第6セッション
演題 4
水分散性鉄材の腸管吸収性に対するCPPの影響
発表者 ○横式 沙紀1)、松本 恵1)、原 博1)、葛西 隆則2)
(北大院農応生科1)、藤女子大食物栄養2)
【目的】カゼインフォスフォペプチド (CPP) は牛乳の主要タンパク質であるカゼインより産生される生物活性ペプチドで、カルシウム吸収亢進作用が報告されている。しかし鉄吸収への作用は報告がない。そこで、サプリメントとしてよく使われる、水分散性ピロリン酸鉄の吸収に対するCPPの反復摂取の影響を出納試験により検討した。鉄源の特性を把握するため、ラット標準飼料AIN93Gで使われているクエン酸鉄を用いて比較検討した。また、水分散性ピロリン酸鉄の吸収に対するCPP同時投与の影響を、単回投与後の門脈血清鉄濃度の経時的変動により調べた。
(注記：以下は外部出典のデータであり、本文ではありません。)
Definition op_step (f : Fresh) (op : OrgOp) (d : OrgDb) : result OrgError (OrgDb * list OrgOp * list Admission) :=
  let now := fr_now f in
  match op with
  | MemberGuard u org required next => pass d (member_guard u org required d) next
  | AppendAudit args c => write (append_org_audit sha256 (fr_audit f) now args d) (finished c)
  | AssignGuard u org userId role => pass d (ensureCanManageOrganization u org d) (AssignUser u org userId role)
  | AssignUser u org userId role => pass d (assign_user userId d) (AssignCheck u org userId role)
  | AssignCheck u org userId role => pass d (assign_check org userId d) (AssignCreate u org userId role)
  | AssignCreate u org userId role =>
      let m := new_member (fr_id f) org userId role now in
      write (create_member m d) [AppendAudit (assign_audit u m now) Reply]
  | RoleGuard u org memberId role c => pass d (ensureIsOrganizationOwner u org d) (RoleFind u org memberId role c)
  | RoleFind u org memberId role c =>
      go d (m ← load_member org memberId d; Ok (if demotes m role then RoleCount u org m role c else RoleWrite u org m role c))
  | RoleCount u org m role c => pass d (final_owner_check org d) (RoleWrite u org m role c)
  | RoleWrite u org m role c =>
      write (member_role_write (mb_id m) role d)
        [if bool_decide (mb_role m = role) then AppendAudit (role_audit u org m role now) c
         else SessionsFind {| sn_user := u; sn_org := org; sn_member := m; sn_change := ChangedRole role; sn_cont := c |}]
  | RemoveGuard u org memberId c => pass d (ensureIsOrganizationOwner u org d) (RemoveFind u org memberId c)
  | RemoveFind u org memberId c =>
      go d (m ← load_member org memberId d;
            Ok (if bool_decide (mb_role m = OrganizationMemberRole.OWNER) then RemoveCount u org m c else RemoveDelete u org m c))
  | RemoveCount u org m c => pass d (final_owner_check org d) (RemoveDelete u org m c)
  | RemoveDelete u org m c =>
      write (delete_member (mb_id m) d)
        [SessionsFind {| sn_user := u; sn_org := org; sn_member := m; sn_change := Removed; sn_cont := c |}]
  | SessionsFind n => Ok (d, [SessionsWrite (live_session_ids (mb_userId (sn_member n)) d) (Some n)], [])
  | SessionsWrite ids n =>
      let k := (fr_pick f mod length ids)%nat in
      match ids !! k, n with
      | Some id, _ => write (session_revoke id now d) [SessionsWrite (delete k ids) n]
      | None, Some n => Ok (d, [AppendAudit (change_audit (sn_user n) (sn_org n) (sn_member n) (sn_change n) now) (sn_cont n)], [])
      | None, None => Ok (d, [], [])
      end
  | CreateSlug u name slug website =>
      pass d (_ ← throw_if (negb (global_admin u)) OrgForbidden; slug_check slug d) (CreateOrg u name slug website)
  | CreateOrg u name slug website =>
      let o := new_org (fr_id f) name slug website (cl_id u) in write (create_org o d) [CreateOwner u o]
  | CreateOwner u o =>
      write (create_member (new_member (fr_id f) (og_id o) (cl_id u) OrganizationMemberRole.OWNER now) d)
        [AppendAudit (create_audit_args u o now) Reply]
  | Visible u org next =>
      go d (match find_org org d with
            | None => Err OrgNotFound
            | Some o => if global_admin u || bool_decide (og_createdById o = cl_id u) then visible_next u o next
                        else Ok (VisibleCreator u o next)
            end)
  | VisibleCreator u o next =>
      go d (match find_org (og_id o) d with
            | Some o' => if bool_decide (og_createdById o' = cl_id u) then visible_next u o next else Ok (VisibleMember u o next)
            | None => Ok (VisibleMember u o next)
            end)
  | VisibleMember u o next =>
      go d (_ ← throw_if (bool_decide (getMemberRole (cl_id u) (og_id o) d = None)) OrgNotFound; visible_next u o next)
  | ProfileWrite u org input => write (profile_write org input d) [ProfileRead u org input]
  | ProfileRead u org input =>
      go d (o ← load org d; Ok (AppendAudit (profile_audit u org input (og_revision o) now) Reply))
  | DeleteWrite u org => write (mark_deleted org d) [AppendAudit (mark_deleted_audit u org now) Reply]
  | InviteOrg u org dto => pass d (_ ← getOrganizationOrThrow org d; Ok tt) (InviteRole u org dto)
  | InviteRole u org dto => pass d (invite_role_check u org dto d) (InviteUser u org dto)
  | InviteUser u org dto =>
      go d (match find_where (has_wallet (normalized (iv_recipientWalletAddress dto))) (od_users d) with
            | Some a => Ok (InviteMember u org dto (ac_id a))
            | None => expiresAt ← invite_expiry dto now; Ok (InvitePrevious u org dto now expiresAt)
            end)
  | InviteMember u org dto userId =>
      go d (_ ← invite_member_check org userId d;
            expiresAt ← invite_expiry dto now; Ok (InvitePrevious u org dto now expiresAt))
  | InvitePrevious u org dto at_ expiresAt =>
      Ok (invite_revoke_previous u org dto at_ d, [InviteCreate u org dto expiresAt], [])
  | InviteCreate u org dto expiresAt =>
      let i := new_invitation sha256 (fr_id f) u org dto (fr_secret f) expiresAt in
      write (create_invitation i d) [AppendAudit (invitation_created_audit u i now) Reply]
  | Resolve u token expected a =>
      go d (found ← resolve_first sha256 token d;
            match found with Some i => answer_check u expected i now a | None => Ok (ResolveId u token expected a) end)
  | ResolveId u token expected a => go d (i ← resolve_second token d; answer_check u expected i now a)
  | AnswerTx u i at_ Accept =>
      d' ← accept_tx sha256 u i at_ (fr_id f) (fr_audit f) now d; Ok (d', [], [admission u i at_ d d'])
  | AnswerTx u i at_ Decline => write (decline_tx sha256 u i at_ (fr_audit f) now d) []
  | RevokeGuard u org id => pass d (ensure_invitation_manager u org d) (RevokeFind u org id)
  | RevokeFind u org id =>
      found ← revoke_read org id d;
      Ok (d, match found with Some i => [RevokeWrite u i now] | None => [] end, [])
  | RevokeWrite u i at_ => write (revoke_write u (in_id i) at_ d) [AppendAudit (revoked_audit u i now) Reply]
  | ImportGuard u org input => pass d (createImport_check u org input d) (ImportCreate u org input)
  | ImportCreate u org input =>
      let j := new_import (fr_id f) u org input in write (create_import j d) [ImportRows u j 0 (di_members input)]
  | ImportRows u j index rows =>
      match rows with
      | row :: rows => write (create_result (new_result (fr_id f) (ij_id j) index row) d) [ImportRows u j (index + 1) rows]
      | [] => Ok (d, [AppendAudit (import_audit u j) (StartImport (ij_id j))], [])
      end
  | ImportStart jobId =>
      '(d, j, results) ← process_start jobId d;
      Ok (d, if bool_decide (ij_status j = ImportStatus.CANCELLED) then [] else [ImportCheck j results 0], [])
  | ImportCheck j rest processed =>
      match rest with
      | [] => Ok (d, [ImportDone j], [])
      | row :: rest =>
          Ok (d, if bool_decide (ij_status <$> find_import (ij_id j) d = Some ImportStatus.CANCELLED) then []
                 else [ImportUser j row rest processed], [])
      end
  | ImportUser j row rest processed =>
      Ok (d, [match row_user row d with
              | inl a => ImportMember j row a rest processed
              | inr o => ImportRecord j row o rest processed
              end], [])
  | ImportMember j row a rest processed =>
      Ok (d, [match row_member (ij_organizationId j) row a d with
              | Some o => ImportRecord j row o rest processed
              | None => ImportAdd j row a rest processed
              end], [])
  | ImportAdd j row a rest processed =>
      write (create_member (new_member (fr_id f) (ij_organizationId j) (ac_id a) (im_requestedRole row) now) d)
        [ImportRecord j row row_added rest processed]
  | ImportRecord j row o rest processed =>
      write (record_outcome (im_id row) o now d) [ImportProgress j rest (processed + 1)]
  | ImportProgress j rest processed =>
      write (update_import (ij_id j) (import_progress processed) d) [ImportCheck j rest processed]
  | ImportDone j => write (update_import (ij_id j) (import_completed now) d) []
  | ImportFail j message => write (update_import (ij_id j) (import_failed message) d) []
  | CancelGuard u org id => pass d (require_manager u org d) (CancelFind u org id)
  | CancelFind u org id => pass d (import_cancel_read org id d) (CancelWrite u org id)
  | CancelWrite u org id => write (update_import id (import_cancelled now) d) [AppendAudit (cancel_audit u org id) Reply]
  | ReviewGuard u org name description => pass d (require_manager u org d) (ReviewOrg u org name description)
  | ReviewOrg u org name description => go d (revision ← review_revision org d; Ok (ReviewCreate u org name description revision))
  | ReviewCreate u org name description revision =>
      let c := new_campaign (fr_id f) u org name description revision in
      write (review_tx c (fr_ids f) d) [AppendAudit (review_audit u c) Reply]
  | EntryGuard u org reviewId entryId dto => pass d (require_manager u org d) (EntryCampaign u org reviewId entryId dto)
  | EntryCampaign u org reviewId entryId dto => pass d (require_open org reviewId d) (EntryFind u org reviewId entryId dto)
  | EntryFind u org reviewId entryId dto => go d (e ← entry_read reviewId entryId d; Ok (EntryMember u org reviewId e dto))
  | EntryMember u org reviewId e dto => Ok (d, [EntryWrite u org reviewId e dto (conflict_detected e d)], [])
  | EntryWrite u org reviewId e dto conflict =>
      write (update_entry (re_id e) (set_decision dto (cl_id u) now conflict) d)
        [AppendAudit (entry_audit u org reviewId e dto conflict) Reply]
  | ApplyGuard u org reviewId => pass d (require_manager u org d) (ApplyRead u org reviewId)
  | ApplyRead u org reviewId =>
      Ok (d, [ApplyNext {| ap_user := u; ap_org := org; ap_reviewId := reviewId; ap_entry := None;
                           ap_rest := List.filter (to_apply reviewId) (od_entries d);
                           ap_applied := 0; ap_skipped := 0; ap_failed := 0 |}], [])
  | ApplyNext a =>
      let k := (fr_pick f mod length (ap_rest a))%nat in
      Ok (d, [match ap_rest a !! k with
              | Some e => apply_entry e (delete k (ap_rest a)) a
              | None => AppendAudit (apply_audit a) Reply
              end], [])
  | ApplyMark a =>
      match ap_entry a with
      | Some e => write (update_entry (re_id e) (set_applied now) d) [ApplyNext (apply_at None (ap_rest a) 0 0 0 a)]
      | None => Ok (d, [], [])                     (* not reached: the loop is at an entry *)
      end
  | CloseGuard u org id st => pass d (require_manager u org d) (CloseFind u org id st)
  | CloseFind u org id st => pass d (require_open org id d) (CloseWrite u org id st)
  | CloseWrite u org id st => write (close_write id st now d) [AppendAudit (close_audit u org id st) Reply]
  end.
【方法】・試験1飼料中の鉄出納(正味吸収率)に対するCPP摂取の影響 SD系5週齢の雄性ラットを、標準飼料AIN93Gで一週間馴化後、SA-Feあるいはクエン酸鉄を用いた卵白ベースの試験食に、CPPを0.5%あるいは1%添加した試験食(対照、CPP無添加食)、計6群で3週間摂取させた。その間、4日間の糞を2回全量採取し、各ミネラル排泄量と摂取量より正味の吸収率を算出した。
・試験2胃内へのSA-Fe単回投与後の門脈血中鉄濃度変動へのCPP同時投与の影響 Wistar-ST系7週齢の雄性ラットを用い、標準飼料で1週間の予備飼育後、門脈にカテーテルを留置した。一日絶食後、初期値測定用の門脈血を採取し、一群6匹として、水分散性ピロリン酸鉄を4r Fe/10ml・s体重を蒸留水に懸濁させたものと同時にCPPを44.0r/10ml・s体重を加える群と加えない群の二群に分けた。被験試料を投与後、6時間まで経時的に門脈血を採取した。
【結果・考察】・試験1 CPP添加飼料摂取により、水分散性ピロリン酸鉄からの鉄吸収率は有意に増加した。・試験2 単回胃内投与により、水分散性ピロリン酸鉄の門脈吸収はCPP添加により増加した。以上より、CPPは使用した鉄源の吸収を促進してすることが示された。